Bonjour a tous! / Hi, everybody,

Sorry if this was asked and maybe answered before, but could not find something as specific as to what I am being presented, so I am hoping someone here would be kind enough to point me in the right direction.

Background info: arrived in France _*three months ago*_, from the US, married with a French, with retirees status. We opened a bank account with a French institution, and started leveraging the specific account for various purposes (rent, utilities, etc.).

Recent development: while we had no problems opening the bank account using my US passport (and her French one) and the temporary address in France where we found our first place, I just received (my SO did not (yet??)!) a letter in the mail, from the bank, asking me to provide information about my "pays de residence fiscale", as well as an associated NIF ("numero d'identification fiscale"). While I do know that in the long term my residency will be established in France, and my stay in this country will be almost permanent (inclusive of the mandatory 183 days/yr), at this point in time I am still just in the confirmed registered visa long sejour state, with just the OFII interview passed.

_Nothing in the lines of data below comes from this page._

(* ===== verification/VcSignal.v ===== *)
(** * Chat client: signalling

    Models the slots of [video_chat.cpp]. The client signs in at a server over the
    socket [control_socket] and then waits for notifications over [data_socket]
    with a request that the server answers when there is something to report; the
    slot [onDataRead] closes the socket and issues the next request.

    A slot is a statement on the window [VideoChat]. What the outside decides is an
    argument: the texts of the input fields, what [readAll] returns and whether
    [waitForConnected] succeeds (the signal [connected] is emitted before it
    returns, so the slot connected to it runs inside). Requests written to a
    socket are appended to [sent]. Access through a null pointer and past the end
    of a [QStringList] are faults. The backend ([initLocalInfo]) only counts its
    calls, and a JSON message is parsed without an effect, as in the code. *)

From stdpp Require Import gmap.
From S2P Require Import Prelude VcText.

Open Scope Z_scope.
Open Scope c_scope.

(** ** Data *)

Inductive SocketState := UnconnectedState | ConnectedState.

Inductive Socket := Control | Data.

(** [None] is the null pointer. *)
Record VideoChat := mkVideoChat {
  my_id : Z;
  control_socket : option SocketState;
  data_socket : option SocketState;
  username : str;
  host : str;
  port : Z;
  peers : gmap str Z;
  isLoggedIn : bool;
  isSigningOut : bool;
  isCalling : bool;
  shown : list str;
  sent : list (Socket * str);
  local_infos : nat;
}.

#[export] Instance eta_VideoChat : Eta VideoChat := fun w =>
  mkVideoChat (my_id w) (control_socket w) (data_socket w) (username w) (host w) (port w) (peers w)
    (isLoggedIn w) (isSigningOut w) (isCalling w) (shown w) (sent w) (local_infos w).

(** The constructor; [id0] and [port0] are what the memory held. *)
Definition new_VideoChat (id0 port0 : Z) : VideoChat :=
  mkVideoChat id0 None None [] [] port0 ∅ false false false [] [] 0.

(** ** Slots *)

Abbreviation vc A := (stmt VideoChat unit A).

Definition CRLF2 : str := [CR; LF; CR; LF].

Definition write (s : Socket) (request : str) : vc unit :=
  modify (fun w => w <| sent := sent w ++ [(s, request)] |>).

(** [list[i]] of a [QStringList]. *)
Definition at_ (l : list str) (i : nat) : vc str := mem (l !! i).

Definition sign_in_request (user : str) : str :=
  lit "GET /sign_in?" ++ user ++ lit " HTTP/1.0" ++ CRLF2.

Definition wait_request (id : Z) : str :=
  lit "GET /wait?peer_id=" ++ show_int id ++ lit " HTTP/1.0" ++ CRLF2.

Definition sign_out_request (id : Z) : str :=
  lit "GET /sign_out?peer_id=" ++ show_int id ++ lit " HTTP/1.0" ++ CRLF2.

Definition onControlConnect : vc unit :=
  let! w := get in
  if isSigningOut w then ret tt
  else
    write Control (sign_in_request (username w)) ;;
    modify (fun w => w <| isLoggedIn := true |>).

Definition onDataConnect : vc unit :=
  let! w := get in
  write Data (wait_request (my_id w)).

(** [connectToHost] and [waitForConnected]; [Close], which is called after a
    failure, is empty. *)
Definition connect_control (ok : bool) : vc unit :=
  if ok
  then modify (fun w => w <| control_socket := Some ConnectedState |>) ;; onControlConnect
  else modify (fun w => w <| control_socket := Some UnconnectedState |>).

Definition connect_data (ok : bool) : vc unit :=
  if ok
  then modify (fun w => w <| data_socket := Some ConnectedState |>) ;; onDataConnect
  else modify (fun w => w <| data_socket := Some UnconnectedState |>).

Definition InitializeConnection (ok : bool) : vc unit :=
  modify (fun w => w <| control_socket := None |>) ;;
  modify (fun w => w <| shown := [] |>) ;;
  modify (fun w => w <| control_socket := Some UnconnectedState |>) ;;
  connect_control ok.

Definition on_login_btn_clicked (host_text port_text username_text : str) (ok : bool) : vc unit :=
  fn (
  let! w := get in
  (if control_socket w is Some _ then return_ tt else ret tt) ;;
  modify (fun w => w <| host := host_text |>) ;;
  modify (fun w => w <| port := to_ushort port_text |>) ;;
  modify (fun w => w <| username := username_text |>) ;;
  let! w := get in
  if negb (bool_decide (host w = [])) && negb (bool_decide (username w = []))
     && negb (port w =? 0)
  then
    InitializeConnection ok ;;
    modify (fun w => w <| local_infos := S (local_infos w) |>)
  else ret tt).

(** The regular expression "Pragma: (\d+)": the captured text of the first match,
    empty if there is none. *)
Fixpoint capture_pragma (s : str) : str :=
  match s with
  | [] => []
  | _ :: s' =>
      if starts_with (lit "Pragma: ") s && negb (bool_decide (take_while is_digit (drop 8 s) = []))
      then take_while is_digit (drop 8 s)
      else capture_pragma s'
  end.

(** The fields of a line of the peer list. *)
Definition peer_fields (p : str) : list str := skip_empty (split_on COMMA p).

(** The names in the list that [onControlRead] shows. *)
Fixpoint control_names (user : str) (list_peers : list str) (list_name : list str) : vc (list str) :=
  match list_peers with
  | [] => ret list_name
  | p :: list_peers =>
      let tmp := peer_fields p in
      let! name := at_ tmp 0 in
      let! st := at_ tmp 2 in
      control_names user list_peers
        (if negb (bool_decide (name = user)) && negb (to_int st =? 0)
         then list_name ++ [name] else list_name)
  end.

Considering all of the above, does anyone have any experience or links providing info to what I should be providing in the pays de residence fiscale and NIF? US and SocSec number? France and the temporary number given with the visa long sejour registration? Else?!? As we both have been employed and worked in the US until mid year, we will certainly have to pay taxes there, for the earned income, but we have not worked and are not planning to work any time soon (if ever) since arriving in France, so the only ties to the French fiscal area at this time is the establishment of the bank account.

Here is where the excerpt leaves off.